● **Task to carry out**
Copy, from the material below, each line where "repeat" shows up.

● **Provided records**
(* ===== verification/SponsorMarkFacts.v ===== *)
(** * Properties of marked chapters

    The marked chapters tile the media: each starts where the one before ends.
    Between two boundaries no chapter begins or ends, so an atomic chapter says
    of each of its instants what the response says of it. *)
From Stdlib Require Import Sorting.Sorted Sorting.Permutation.
From S2P Require Import Prelude GoStrings Runes Value FilterNumber Filter Float64 SorterValues.
From S2P Require Import Ordering SorterFacts FloatOrder Sponsor SponsorFacts SponsorCut SponsorMark.

#[local] Open Scope Z_scope.

(** ** Tilings *)

(** the chapters follow each other from [a] to [b], none of them empty *)
Fixpoint tiles (a : float64) (chapters : list MarkedChapter) (b : float64) : Prop :=
  match chapters with
  | [] => a = b
  | c :: rest => Marked_StartTime c = a /\ (a < Marked_EndTime c)%float /\ tiles (Marked_EndTime c) rest b
  end.

Lemma tiles_app a l r b : tiles a (l ++ r) b <-> exists m, tiles a l m /\ tiles m r b.
Proof. revert a. induction l as [|c l IH]; intros a; simpl; [naive_solver|]. rewrite IH. naive_solver. Qed.

(** a tiling under construction, its last chapter first *)
Definition laid (a : float64) (result : list MarkedChapter) (b : float64) : Prop := tiles a (rev result) b.

Lemma laid_cons a c result b :
  laid a (c :: result) b <->
  laid a result (Marked_StartTime c) /\ (Marked_StartTime c < Marked_EndTime c)%float /\ Marked_EndTime c = b.
Proof.
  unfold laid. simpl. rewrite tiles_app. simpl. split.
  - by intros (m & L & <- & ? & <-).
  - intros (? & ? & <-). eauto.
Qed.

Lemma laid_extend a c result b :
  laid a (c :: result) (Marked_EndTime c) -> (Marked_EndTime c < b)%float ->
  laid a (c <| Marked_EndTime := b |> :: result) b.
Proof. rewrite !laid_cons. intros (? & ? & _) ?. split_and!; [done|simpl; forder|done]. Qed.

(** ** Tiny chapters and runs *)

Lemma merge_tiny_laid a b : forall chapters result chapter,
  laid a result (Marked_StartTime chapter) -> (Marked_StartTime chapter < Marked_EndTime chapter)%float ->
  tiles (Marked_EndTime chapter) chapters b -> laid a (merge_tiny result chapter chapters) b.
Proof.
  induction chapters as [|next rest IH]; intros result chapter L O T.
  - assert (K : laid a (chapter :: result) b) by (apply laid_cons; by rewrite <- T).
    simpl. repeat case_match; try done; simplify_eq. 
    rewrite <- T. apply laid_cons in L as (? & ? & E). apply (laid_extend a m l); [by apply laid_cons|by rewrite E].
  - destruct T as (S & N & T).
    assert (A : forall r, laid a r (Marked_StartTime chapter) -> laid a (merge_tiny r (absorb chapter next) rest) b).
    { intros r R. apply IH; simpl; [done| |done]. forder. }
    assert (K : forall r, laid a r (Marked_EndTime chapter) -> laid a (merge_tiny r next rest) b).
    { intros r R. apply IH; [by rewrite S|by rewrite S|done]. }
    cbn [merge_tiny]. repeat case_match; simplify_eq; auto; apply K.
    + by apply laid_cons.
    + apply laid_cons in L as (? & ? & E). apply laid_extend; [by apply laid_cons|by rewrite E].
Qed.

Lemma mergeTinyMarked_tiles a chapters b : tiles a chapters b -> tiles a (mergeTinyMarked chapters) b.
Proof.
  destruct chapters as [|c rest]; [done|]. intros (S & O & T). apply merge_tiny_laid; [by symmetry|by rewrite S|done].
Qed.

(** rendering changes the titles of sponsor chapters only *)
Definition retitled (c c' : MarkedChapter) : Prop :=
  exists title, c' = c <| Marked_Title := title |> /\ (Marked_Sponsor c = false -> title = Marked_Title c).

Lemma render_titles_retitled renderer chapters out :
  render_titles renderer chapters = Ok out -> Forall2 retitled chapters out.
Proof.
  revert out. induction chapters as [|c rest IH]; simpl; intros out R; [by simplify_eq|].
  destruct (Marked_Sponsor c) eqn:S; simpl in R.
  - destruct (renderChapterTitle renderer (title_fields c)) as [title|]; simpl in R; [|done].
    destruct (render_titles renderer rest); simpl in R; simplify_eq. constructor; [|auto]. exists title.
    split; simpl; by rewrite S.
  - destruct (render_titles renderer rest); simpl in R; simplify_eq. constructor; [|auto].
    exists (Marked_Title c). by destruct c.
Qed.

Lemma retitled_tiles a l l' b : Forall2 retitled l l' -> tiles a l b -> tiles a l' b.
Proof.
  intros F. revert a. induction F as [|c c' l l' (title & -> & _) F IH]; intros a; [done|]. simpl. naive_solver.
Qed.

Lemma coalesce_laid a b chapters result m :
  laid a result m -> tiles m chapters b -> tiles a (coalesce_loop result chapters) b.
Proof.
  revert result m. induction chapters as [|c rest IH]; intros result m L T; simpl.
  { by rewrite <- T. }
  destruct T as (S & O & T). subst m. case_match eqn:E; [forder|].
  assert (K : laid a (c :: result) (Marked_EndTime c)) by by apply laid_cons.
  destruct result as [|last older]; [by apply (IH _ _ K)|]. case_match; [|by apply (IH _ _ K)].
  eapply IH; [|done]. apply laid_cons in L as (? & ? & E'). apply laid_extend; [by apply laid_cons|by rewrite E'].
Qed.

(** ** Boundaries *)

Fixpoint climbs (a : float64) (l : list float64) : Prop :=
  match l with
  | [] => True
  | b :: rest => (a < b)%float /\ climbs b rest
  end.

Lemma unique_sub last input b : b ∈ unique_loop last input -> b ∈ input.
Proof. revert last. induction input as [|x input IH]; intros last; simpl; [done|]. case_match; set_solver. Qed.

Lemma unique_climbs last input :
  number last -> Forall number input -> StronglySorted FloatKeys.le (last :: input) -> climbs last (unique_loop last input).
Proof.
  intros N F. revert last N. induction F as [|x input X F IH]; intros last N S; [done|].
  apply StronglySorted_inv in S as [S B]. pose proof S as S'. apply StronglySorted_inv in S' as [S' _].
  apply Forall_cons in B as [? B]. simpl. case_match eqn:E; reflect_bools.
  - split; [forder|by apply IH].
  - apply IH; [done|]. by constructor.
Qed.

Lemma unique_covers last input b :
  number last -> Forall number input -> b ∈ last :: input -> exists b', b' ∈ last :: unique_loop last input /\ (b' == b)%float.
Proof.
  intros N F. revert last N. induction F as [|x input X F IH]; intros last N I.
  - apply list_elem_of_singleton in I as ->. exists last. split; [by left|]. reflexivity.
  - simpl. case_match eqn:E; reflect_bools.
    + apply elem_of_cons in I as [->|I]; [exists last; split; [by left|reflexivity]|].
      destruct (IH x X I) as (b' & ? & ?). exists b'. split; [by right|done].
    + rewrite !elem_of_cons in I. destruct I as [->|[->|I]]; [apply IH; [done|by left]| |apply IH; [done|by right]].
      exists last. split; [by left|]. forder.
Qed.

Lemma climbs_above a l b : climbs a l -> b ∈ a :: l -> (a <= b)%float.
Proof.
  revert a. induction l as [|x l IH]; intros a; simpl.
  - intros _ ->%list_elem_of_singleton. FloatTac.order.
  - intros [? C] [->|I]%elem_of_cons; [FloatTac.order|]. specialize (IH x C I). forder.
Qed.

● **Response**
    simpl. repeat case_match; try done; simplify_eq. 
    cbn [merge_tiny]. repeat case_match; simplify_eq; auto; apply K.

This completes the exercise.